They are both Austronesian languages (also related to the Polynesian languages), so the similarity is not due to coincidence. In SEA there are also other completely unrelated language families besides Austronesian, e.g. the Thai language and the Khmer language belong to different language families with no relationships to Austronesian languages, like Malaysian (besides recent linguistic borrowings between neighbors).
All Austronesian languages are simple phonetically. Also the phonetic simplicity of Japanese is likely to have been caused by an Austronesian substrate related to that of the aborigine Taiwanese people.
> Also the phonetic simplicity of Japanese is likely to have been caused by an Austronesian substrate related to that of the aborigine Taiwanese people.
That's being asserted with too much confidence, I think. While I was aware some kind of Austronesian connection has been suggested, as far as I know there's zero actual consensus among linguists on any kind of relationship between Japanese and any other language family. Like, there's theories relating Japanese to everything from Korean to Turkish to Greek floating around - but nothing to my knowledge that we should really be describing as "likely" at the point, even a connection with the grammatically extremely similar Korean.
Now that said, I don't know a lot about the Austronesian languages or this particular hypothesis.
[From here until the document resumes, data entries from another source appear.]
(** X6: What an execution writes when it closes a run is well formed: a
    completed run carries [passed], its HTTP status and response time and no
    error; a failed run carries an error and neither a move, a shout nor
    [passed]; and the raw response kept is never longer than 1000 code
    units. *)
Theorem closed_run_is_well_formed env runId db run :
  getTestRun runId db = Some run → run_status run = running →
  ∃ run',
    getTestRun runId (store_after (executeTestRun env runId db)) = Some run'
    ∧ run_testId run' = run_testId run ∧ run_userId run' = run_userId run
    ∧ botUrl run' = botUrl run ∧ startedAt run' = startedAt run
    ∧ completedAt run' = Some (clock_result env)
    ∧ (∀ raw, run_rawResponse run' = Some raw → (length raw ≤ 1000)%nat)
    ∧ ((run_status run' = completed ∧ is_Some (run_passed run')
        ∧ run_error run' = None ∧ is_Some (run_httpStatus run')
        ∧ is_Some (run_responseTimeMs run'))
       ∨ (run_status run' = failed ∧ is_Some (run_error run')
          ∧ run_passed run' = None ∧ run_move run' = None
          ∧ run_shout run' = None)).
Proof.
  intros Hrun Hst.
  assert (∀ args,
    (∀ raw, res_rawResponse args = Some raw → (length raw ≤ 1000)%nat) →
    ((res_status args = terminal_completed ∧ is_Some (res_passed args)
      ∧ res_error args = None ∧ is_Some (res_httpStatus args)
      ∧ is_Some (res_responseTimeMs args))
     ∨ (res_status args = terminal_failed ∧ is_Some (res_error args)
        ∧ res_passed args = None ∧ res_move args = None
        ∧ res_shout args = None)) →
    ∀ e, store_after e = closed_with db runId (clock_result env) args run →
    ∃ run',
      getTestRun runId (store_after e) = Some run'
      ∧ run_testId run' = run_testId run ∧ run_userId run' = run_userId run
      ∧ botUrl run' = botUrl run ∧ startedAt run' = startedAt run
      ∧ completedAt run' = Some (clock_result env)
      ∧ (∀ raw, run_rawResponse run' = Some raw → (length raw ≤ 1000)%nat)
      ∧ ((run_status run' = completed ∧ is_Some (run_passed run')
          ∧ run_error run' = None ∧ is_Some (run_httpStatus run')
          ∧ is_Some (run_responseTimeMs run'))
         ∨ (run_status run' = failed ∧ is_Some (run_error run')
            ∧ run_passed run' = None ∧ run_move run' = None
            ∧ run_shout run' = None))) as Hshape.
  { intros args Hraw Hkind e ->.
    rewrite (getTestRun_closed_with _ _ _ _ run Hrun). eexists. split; [done|].
    simpl. do 5 (split; [done|]). split; [done|].
    destruct Hkind as [(-> & ?)|(-> & ?)]; [by left|by right]. }
  assert (∀ msg result calls,
    store_after (record_result env runId (failed_with msg) result calls db)
    = closed_with db runId (clock_result env) (failed_with msg) run) as Hrec.
  { intros. by rewrite (record_result_existing _ _ _ _ _ _ run Hrun). }
  assert (∀ args result calls,
    store_after (record_result_try env runId args result calls db)
    = closed_with db runId (clock_result env) args run) as Htry.
  { intros. by rewrite (record_result_try_existing _ _ _ _ _ _ run Hrun). }
  assert (∀ msg, (∀ raw, res_rawResponse (failed_with msg) = Some raw →
                         (length raw ≤ 1000)%nat)
                 ∧ ((res_status (failed_with msg) = terminal_completed
                     ∧ is_Some (res_passed (failed_with msg))
                     ∧ res_error (failed_with msg) = None
                     ∧ is_Some (res_httpStatus (failed_with msg))
                     ∧ is_Some (res_responseTimeMs (failed_with msg)))
                    ∨ (res_status (failed_with msg) = terminal_failed
                       ∧ is_Some (res_error (failed_with msg))
                       ∧ res_passed (failed_with msg) = None
                       ∧ res_move (failed_with msg) = None
                       ∧ res_shout (failed_with msg) = None))) as Hfailed.
  { intros msg. split; [done|]. right. simpl. by repeat split. }
  unfold executeTestRun. rewrite Hrun, bool_decide_true by done. cbn [negb].
  destruct (getTest (run_testId run) db) as [test|].
  2: { eapply Hshape; [apply Hfailed..|apply Hrec]. }
  destruct (List.find _ _) as [you|].
  2: { eapply Hshape; [apply Hfailed..|apply Hrec]. }
  destruct (endpoint_of (botUrl run)) as [endpoint|].
  2: { eapply Hshape; [apply Hfailed..|apply Hrec]. }
  cbv zeta. unfold record_caught.
  destruct (fetch env _ _) as [e|http_status [e|text]].
  { eapply Hshape; [apply Hfailed..|apply Hrec]. }
  { eapply Hshape; [apply Hfailed..|apply Hrec]. }
  destruct (if str_falsy text then _ else _) as [data|].
  - destruct (response_ok http_status); cbn [negb].
    + eapply Hshape; [| |apply Htry].
      * cbn [res_rawResponse]. intros raw. apply slice0_bound.
      * left. simpl. by repeat split.
    + eapply Hshape; [| |apply Htry].
      * cbn [res_rawResponse]. intros raw. apply slice0_bound.
      * right. simpl. by repeat split.
  - eapply Hshape; [| |apply Htry].
    + cbn [res_rawResponse]. intros raw. apply slice0_bound.
    + right. simpl. by repeat split.
Qed.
I did find an article about a possible Austronesian substratum ("Does Japanese have an Austronesian stratum?" by Ann Kumar), but it seemed mostly preoccupied with drawing that connection through similarities in vocabulary rather than phonology. Do you have pointers to scholarly sources on the subject?
Japanese is likely to have been a hybrid language, somewhat similar with many European languages that had both a substrate and a superstrate, e.g. a Romance language like French had a Celtic substrate and a Germanic superstrate.
However, in the case of such European languages the 3 combined languages were not radically different, but they belonged to the same great language family, only to different branches. For Japanese, its sources have come from completely unrelated language families, which is the probable cause of the difficulties in determining the affinities of Japanese.
The grammar of Japanese is very similar to its Western neighbor, i.e. Korean, while its phonology is very similar to its Southern neighbor, i.e. the Austronesian languages of Ancient Taiwan and Philippines.
On the other hand, for the vocabulary of native Japanese, before it incorporated the huge amount of borrowings from Chinese, it has been more difficult to find relationships with other languages. Besides the Southern and Western influences, Japanese was also affected by a Northern influence, from people related to Ainu. As there are no old enough recorded sources about languages related to Ainu, it is possible that many of the words that do not appear to have a Southern or Western source may have come from a Northern contribution to the Japanese language.
I did not find any linguistic publication that does an adequate analysis of the relationships of Japanese with other languages. To be fair, such an analysis would require a huge amount of work, because unlike for Indo-European and Afro-Asiatic languages, where a large amount of texts have been preserved from several millennia ago, when the evolution of the languages had not changed most words so much as to make their correspondences in related languages unrecognizable, for Japanese many of the languages related to those which have contributed to the formation of Japanese have probably disappeared before leaving any written records. A credible analysis of the possible relationships of Japanese would require the compilation of a great amount of information about poorly documented languages, in order to try to reconstruct their earlier stages, where similarities with Old Japanese could be identified.
Korean has old written records, but only about as old as Japanese itself, so those are not very helpful to reconstruct the stage from many centuries before, which could have provided a component of Japanese. A language related to Korean appears to have contributed to Japanese, but only as a late superstrate that has applied a new grammar on the vocabulary inherited from the previous inhabitants of the islands. The language providing this superstrate was probably the language of the Yayoi people, who immigrated in Japan more than two thousand years ago.
For the Southern and Northern languages that could have contributed to the vocabulary and phonology of the language of Japan before the Yayoi immigration, there are extremely low chances of becoming able to reconstruct them as they were a few millennia ago, so it is unlikely that the origin of Japanese will ever be known with certainty.
Still, the fact that the languages that share features with Japanese are exactly its former neighbors in the 3 directions besides the Ocean (from before Taiwan became Chinese), is not surprising at all, but it is exactly what would be expected. What are not known are the details of what exactly each source has contributed and when did this happen.